= WHAT IS EXPECTED =
Using the entries below, output each line exactly from the first through the one that contains "destruct (parse_params tx'".

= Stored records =

(** An account's first two token deployments collide. The deployment is
    addressed by the transaction nonce minus one, saturating, so nonces 0 and 1
    give the same address: after the first has succeeded, the second fails in
    every registry that still holds the tokens of the first. *)
Theorem first_token_deployments_collide `{Sha3} `{!Bincode ProposalKind} `{!Json DeployTokenParams}
    `{!Json TokenTransferParams} `{!Json TokenApproveParams} `{!Json TokenTransferFromParams}
    `{!Json SubmitProposalParams} `{!Json GovernanceVoteParams}
    (tx tx' : Transaction) (reg reg1 reg2 : TokenRegistry) (gov gov1 gov2 : GovernanceState)
    (m m2 : accounts_map) (ms el h h2 : Z) :
  tx_kind tx = DeployToken → tx_kind tx' = DeployToken → tx_from tx' = tx_from tx →
  tx_nonce tx = 0 → tx_nonce tx' = 1 →
  apply_token_or_governance_tx reg gov m ms el tx h = Ok (reg1, gov1) →
  tokens reg1 ⊆ tokens reg2 →
  is_ok (apply_token_or_governance_tx reg2 gov2 m2 ms el tx' h2) = false.
Proof.
  intros Hk Hk' Hf Hn Hn' Hok Hsub. unfold apply_token_or_governance_tx in *.
  rewrite Hk in Hok. rewrite Hk', Hf, Hn'.
  change (saturating_sub 1 1) with 0. rewrite Hn in Hok. change (saturating_sub 0 1) with 0 in Hok.
  assert (is_Some (tokens reg2 !! token_address_of (tx_from tx) 0)) as Hex.
  { unfold token_failed, deploy_token in Hok.
    destruct (parse_params tx _) as [p|]; [|done]. simpl in Hok.
    repeat (case_match; try done). simpl in Hok. injection Hok as <- _. simpl in Hsub.
    eexists. eapply lookup_weaken; [apply lookup_insert_eq|exact Hsub]. }
  destruct (parse_params tx' _) as [p|]; [|done]. simpl.
  unfold deploy_token. rewrite (bool_decide_eq_true_2 _ Hex).
  by repeat case_match.
Qed.

Definition demo_deploy_json : Json DeployTokenParams := λ _, Some (mkDeployTokenParams "T" "T" 2 100).
Abbreviation demo_token_tx := (@apply_token_or_governance_tx demo_sha3 demo_bincode_proposal
  demo_deploy_json (no_json _) (no_json _) (no_json _) (no_json _) (no_json _)).
Definition demo_deploy_tx (n : Z) : Transaction :=
  mkTransaction "c" DeployToken (replicate 20 x01) [] [] 0 0 0 0 n 0 None 0 [x00] [].
Definition demo_deployed :=
  demo_token_tx registry_new governance_new ∅ 10 32 (demo_deploy_tx 0) 1.

Lemma first_token_deployments_collide_witness :
  let reg1 := (unwrap_or (registry_new, governance_new) demo_deployed).1 in
  is_ok (demo_token_tx reg1 governance_new ∅ 10 32 (demo_deploy_tx 1) 2) = false.
Proof.
  intros reg1.
  refine (@first_token_deployments_collide _ _ _ _ _ _ _ _ (demo_deploy_tx 0) (demo_deploy_tx 1)
    registry_new reg1 reg1 governance_new
    (unwrap_or (registry_new, governance_new) demo_deployed).2 governance_new ∅ ∅ 10 32 1 2
    eq_refl eq_refl eq_refl eq_refl eq_refl _ (reflexivity _)).
  unfold reg1. rewrite <- surjective_pairing. apply is_ok_unwrap. vm_compute. exact eq_refl.
Defined.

= ANSWER FOR THIS EXERCISE =
(** An account's first two token deployments collide. The deployment is
    addressed by the transaction nonce minus one, saturating, so nonces 0 and 1
    give the same address: after the first has succeeded, the second fails in
    every registry that still holds the tokens of the first. *)
Theorem first_token_deployments_collide `{Sha3} `{!Bincode ProposalKind} `{!Json DeployTokenParams}
    `{!Json TokenTransferParams} `{!Json TokenApproveParams} `{!Json TokenTransferFromParams}
    `{!Json SubmitProposalParams} `{!Json GovernanceVoteParams}
    (tx tx' : Transaction) (reg reg1 reg2 : TokenRegistry) (gov gov1 gov2 : GovernanceState)
    (m m2 : accounts_map) (ms el h h2 : Z) :
  tx_kind tx = DeployToken → tx_kind tx' = DeployToken → tx_from tx' = tx_from tx →
  tx_nonce tx = 0 → tx_nonce tx' = 1 →
  apply_token_or_governance_tx reg gov m ms el tx h = Ok (reg1, gov1) →
  tokens reg1 ⊆ tokens reg2 →
  is_ok (apply_token_or_governance_tx reg2 gov2 m2 ms el tx' h2) = false.
Proof.
  intros Hk Hk' Hf Hn Hn' Hok Hsub. unfold apply_token_or_governance_tx in *.
  rewrite Hk in Hok. rewrite Hk', Hf, Hn'.
  change (saturating_sub 1 1) with 0. rewrite Hn in Hok. change (saturating_sub 0 1) with 0 in Hok.
  assert (is_Some (tokens reg2 !! token_address_of (tx_from tx) 0)) as Hex.
  { unfold token_failed, deploy_token in Hok.
    destruct (parse_params tx _) as [p|]; [|done]. simpl in Hok.
    repeat (case_match; try done). simpl in Hok. injection Hok as <- _. simpl in Hsub.
    eexists. eapply lookup_weaken; [apply lookup_insert_eq|exact Hsub]. }
  destruct (parse_params tx' _) as [p|]; [|done]. simpl.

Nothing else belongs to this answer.